Otra vez había sangre fresca goteando en la porcelana blanca del lavabo y escurriéndose por el sumidero. La niña se inclinó, sollozando; el miedo era un peso congelado en el estómago. Levantó la cinta apretándola entre el pulgar y el índice de la derecha. Sosteniéndola así, bien lejos de su cuerpo, la llevó a la cocina. Mientras caminaba, la sangre chorreó desde la cinta al linóleo desteñido del pasillo y la cocina.

Se tranquilizó pensando en qué diría su padre, en qué le haría su padre, si descubría que le había ensangrentado toda la cinta.

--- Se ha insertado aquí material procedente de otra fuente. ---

(* ===== verification/Bits.v ===== *)
(** Bit strings, most significant bit first: the reference against which the
    base32z and base64 codecs are verified, and the arithmetic of regrouping a
    stream of 8-bit bytes into 5- or 6-bit digits and back. *)
From S2P Require Import Prelude.
Open Scope Z_scope.

(** The low [w] bits of [z], most significant first. *)
Fixpoint to_bits (w : nat) (z : Z) : list bool :=
  match w with
  | O => []
  | S w' => Z.testbit z (Z.of_nat w') :: to_bits w' z
  end.

(** The concatenated [w]-bit groups of a list of digits. *)
Definition bits_of (w : nat) (ds : list Z) : list bool := concat (to_bits w <$> ds).

(** The bits of a byte string. *)
Definition byte_bits (s : bytes) : list bool := bits_of 8 (b2z <$> s).

(** [(1 << bits) - 1], the mask that keeps the unconsumed bits. *)
Definition low_mask (bits : Z) : Z := Z.shiftl 1 bits - 1.

(** [uint_fast16_t] arithmetic, at the 16 bits the type is guaranteed to have. *)
Definition fast16 (z : Z) : Z := z mod 2 ^ 16.

Lemma length_to_bits w z : length (to_bits w z) = w.
Proof. induction w; simpl; congruence. Qed.

Lemma to_bits_ext w a b :
  (∀ i, 0 <= i < Z.of_nat w → Z.testbit a i = Z.testbit b i) →
  to_bits w a = to_bits w b.
Proof.
  induction w as [|w IH]; intros H; [done|]. cbn [to_bits]. f_equal.
  - apply H. lia.
  - apply IH. intros. apply H. lia.
Qed.

Lemma to_bits_inj w a b :
  0 <= a < 2 ^ Z.of_nat w → 0 <= b < 2 ^ Z.of_nat w →
  to_bits w a = to_bits w b → a = b.
Proof.
  intros Ha Hb H. apply Z.bits_inj'. intros i Hi.
  destruct (decide (i < Z.of_nat w)) as [Hlt|Hge].
  - clear Ha Hb. revert H Hlt. induction w as [|w IH]; cbn [to_bits]; [lia|].
    intros [= H1 H2] Hlt. destruct (decide (i = Z.of_nat w)) as [->|]; [done|].
    apply IH; [done|lia].
  - rewrite <-(Z.mod_small a (2 ^ Z.of_nat w)), <-(Z.mod_small b (2 ^ Z.of_nat w)) by lia.
    by rewrite !Z.mod_pow2_bits_high by lia.
Qed.

(** Splitting a group: the high [n] bits are those of the value shifted right. *)
Lemma to_bits_app n m z :
  to_bits (n + m) z = to_bits n (Z.shiftr z (Z.of_nat m)) ++ to_bits m z.
Proof.
  induction n as [|n IH]; [done|]. cbn [Nat.add to_bits app]. f_equal; [|done].
  rewrite Z.shiftr_spec by lia. f_equal. lia.
Qed.

Lemma low_mask_ones m : low_mask m = Z.ones m.
Proof. unfold low_mask. rewrite Z.ones_equiv, Z.shiftl_1_l. lia. Qed.

Lemma to_bits_mask w m z :
  (w <= m)%nat → to_bits w (Z.land z (low_mask (Z.of_nat m))) = to_bits w z.
Proof.
  intros Hw. apply to_bits_ext. intros i Hi.
  rewrite low_mask_ones, Z.land_spec, Z.ones_spec_low by lia. by rewrite andb_true_r.
Qed.

Lemma land_low_mask z m : 0 <= m → Z.land z (low_mask m) = z mod 2 ^ m.
Proof. intros. rewrite low_mask_ones. by apply Z.land_ones. Qed.

(** Appending an [m]-bit value below [r]: the source's [r << m | c]. *)
Lemma to_bits_shift_or n m r c :
  0 <= c < 2 ^ Z.of_nat m →
  to_bits (n + m) (Z.lor (Z.shiftl r (Z.of_nat m)) c) = to_bits n r ++ to_bits m c.
Proof.
  intros Hc. rewrite to_bits_app. f_equal.
  - apply to_bits_ext. intros i Hi.
    rewrite Z.shiftr_spec, Z.lor_spec, Z.shiftl_spec by lia.
    replace (i + Z.of_nat m - Z.of_nat m) with i by lia.
    rewrite <-(Z.mod_small c (2 ^ Z.of_nat m)) by lia.
    by rewrite Z.mod_pow2_bits_high, orb_false_r by lia.
  - apply to_bits_ext. intros i Hi.
    by rewrite Z.lor_spec, Z.shiftl_spec_low by lia.
Qed.

Lemma shift_or_add r m c :
  0 <= m → 0 <= c < 2 ^ m → Z.lor (Z.shiftl r m) c = r * 2 ^ m + c.
Proof.
  intros Hm Hc. rewrite <-Z.shiftl_mul_pow2 by lia. symmetry.
  rewrite <-Z.lxor_lor; [apply Z.add_nocarry_lxor|];
    apply Z.bits_inj'; intros i Hi; rewrite Z.land_spec, Z.bits_0;
    (destruct (decide (i < m)); [by rewrite Z.shiftl_spec_low by lia|]);
    rewrite <-(Z.mod_small c (2 ^ m)) by lia;
    by rewrite Z.mod_pow2_bits_high, andb_false_r by lia.
Qed.

Lemma fast16_small z : 0 <= z < 65536 → fast16 z = z.
Proof. intros. by apply Z.mod_small. Qed.

Lemma to_bits_0 w : to_bits w 0 = replicate w false.
Proof. induction w; simpl; [done|]. by rewrite Z.testbit_0_l, IHw. Qed.

(** Left-shifting pads with zero bits. *)
Lemma to_bits_shiftl n m r :
  to_bits (n + m) (Z.shiftl r (Z.of_nat m)) = to_bits n r ++ replicate m false.
Proof.
  rewrite <-(Z.lor_0_r (Z.shiftl _ _)), to_bits_shift_or by lia. by rewrite to_bits_0.
Qed.

Lemma bits_of_app w a b : bits_of w (a ++ b) = bits_of w a ++ bits_of w b.
Proof. unfold bits_of. by rewrite fmap_app, concat_app. Qed.

Lemma bits_of_cons w d ds : bits_of w (d :: ds) = to_bits w d ++ bits_of w ds.
Proof. done. Qed.

Lemma bits_of_one w d : bits_of w [d] = to_bits w d.
Proof. unfold bits_of. simpl. apply app_nil_r. Qed.

Lemma length_bits_of w ds : length (bits_of w ds) = (w * length ds)%nat.
Proof.
  induction ds as [|d ds IH]; [simpl; lia|].
  rewrite bits_of_cons, length_app, length_to_bits, IH. simpl. lia.
Qed.

Lemma bits_of_inj w a b :
  length a = length b →
  Forall (λ z, 0 <= z < 2 ^ Z.of_nat w) a → Forall (λ z, 0 <= z < 2 ^ Z.of_nat w) b →
  bits_of w a = bits_of w b → a = b.
Proof.
  revert b. induction a as [|x a IH]; intros [|y b]; try done.
  intros Hl Ha Hb. apply Forall_cons in Ha as [Hx Ha], Hb as [Hy Hb].
  rewrite !bits_of_cons. intros [H1 H2]%app_inj_1; [|by rewrite !length_to_bits].
  f_equal; [by eapply to_bits_inj|]. apply IH; try done. by injection Hl.
Qed.

Lemma byte_bits_app a b : byte_bits (a ++ b) = byte_bits a ++ byte_bits b.
Proof. unfold byte_bits. by rewrite fmap_app, bits_of_app. Qed.

Lemma length_byte_bits s : length (byte_bits s) = (8 * length s)%nat.
Proof. unfold byte_bits. by rewrite length_bits_of, length_fmap. Qed.

Lemma byte_bits_inj a b : length a = length b → byte_bits a = byte_bits b → a = b.
Proof.
  intros Hl H. apply (inj (fmap b2z)).
  apply (bits_of_inj 8); try done; [by rewrite !length_fmap|..];
    apply Forall_fmap, Forall_true; intros x; apply (b2z_range x).
Qed.

(** Two byte strings whose bits agree up to fewer than eight trailing bits are
    equal: what makes "ignore the excess bits" a correct decoding rule. *)
Lemma byte_bits_excess a b xs ys :
  byte_bits a ++ xs = byte_bits b ++ ys →
  (length xs < 8)%nat → (length ys < 8)%nat → a = b.
Proof.
  intros H Hx Hy.
  assert (length a = length b) as Hl.
  { apply (f_equal length) in H. rewrite !length_app, !length_byte_bits in H. lia. }
  apply byte_bits_inj; [done|].
  apply app_inj_1 in H as [? _]; [done|]. by rewrite !length_byte_bits, Hl.
Qed.

(** ** The two moves of a codec's bit accumulator *)

(** [r << k | c]: push [k] new bits below the [n] held ones. *)
Lemma acc_push (n k : nat) r c :
  (n + k <= 16)%nat → 0 <= r < 2 ^ Z.of_nat n → 0 <= c < 2 ^ Z.of_nat k →
  let v := fast16 (Z.lor (Z.shiftl r (Z.of_nat k)) c) in
  0 <= v < 2 ^ Z.of_nat (n + k) ∧ to_bits (n + k) v = to_bits n r ++ to_bits k c.
Proof.
  intros Hnk Hr Hc.
  assert (0 <= Z.lor (Z.shiftl r (Z.of_nat k)) c < 2 ^ Z.of_nat (n + k)) as Hv.
  { rewrite shift_or_add, Nat2Z.inj_add, Z.pow_add_r by lia. nia. }
  assert (2 ^ Z.of_nat (n + k) <= 2 ^ 16) by (apply Z.pow_le_mono_r; lia).
  cbv zeta. rewrite fast16_small by lia. split; [done|]. by apply to_bits_shift_or.
Qed.

(** [v >> b] then [v &= (1 << b) - 1]: consume the top [w] bits and keep [b]. *)
Lemma acc_take (w b : nat) v :
  (w <= 8)%nat → 0 <= v < 2 ^ Z.of_nat (w + b) →
  let d := Z.shiftr v (Z.of_nat b) mod 256 in
  let v' := Z.land v (low_mask (Z.of_nat b)) in
  0 <= d < 2 ^ Z.of_nat w ∧ 0 <= v' < 2 ^ Z.of_nat b ∧
  to_bits w d ++ to_bits b v' = to_bits (w + b) v.
Proof.
  intros Hw Hv. cbv zeta.
  assert (0 <= Z.shiftr v (Z.of_nat b) < 2 ^ Z.of_nat w) as Hd.
  { rewrite Z.shiftr_div_pow2 by lia. rewrite Nat2Z.inj_add, Z.pow_add_r in Hv by lia.
    split; [apply Z.div_pos; lia|apply Z.div_lt_upper_bound; nia]. }
  assert (2 ^ Z.of_nat w <= 2 ^ 8) by (apply Z.pow_le_mono_r; lia).
  rewrite (Z.mod_small _ 256) by lia. split; [done|]. split.
  - rewrite land_low_mask by lia. apply Z.mod_pos_bound. lia.
  - by rewrite to_bits_mask, <-to_bits_app by done.
Qed.

(** The last, partial digit: [r << (w - n)] pads with zero bits. *)
Lemma acc_pad (w n : nat) r :
  (n <= w <= 8)%nat → 0 <= r < 2 ^ Z.of_nat n →
  let d := Z.shiftl r (Z.of_nat (w - n)) mod 256 in
  0 <= d < 2 ^ Z.of_nat w ∧ to_bits w d = to_bits n r ++ replicate (w - n) false.
Proof.
  intros Hw Hr. cbv zeta.
  assert (0 <= Z.shiftl r (Z.of_nat (w - n)) < 2 ^ Z.of_nat w) as Hd.
  { rewrite Z.shiftl_mul_pow2 by lia.
    replace (Z.of_nat w) with (Z.of_nat n + Z.of_nat (w - n)) by lia.
    rewrite Z.pow_add_r by lia. nia. }
  assert (2 ^ Z.of_nat w <= 2 ^ 8) by (apply Z.pow_le_mono_r; lia).
  rewrite Z.mod_small by lia. split; [done|].
  rewrite <-to_bits_shiftl. f_equal. lia.
Qed.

Claro que él no podría ver esa sangre, pero pensarlo ayudaba.

Cogió uno de los trapos limpios (todavía calientes como pan recién horneado) y volvió al baño. Antes de empezar a limpiar ajustó el tapón de goma en el sumidero para cerrar aquel ojo. La sangre estaba fresca y fue fácil limpiarla. Siguió sus propias huellas limpiando las grandes gotas en el linóleo. Después enjuagó el paño, lo estrujó y lo puso a un lado.

Usó un segundo trapo para limpiar la cinta métrica de su padre. La sangre estaba espesa, viscosa. En dos sitios había formado coágulos negros y esponjosos.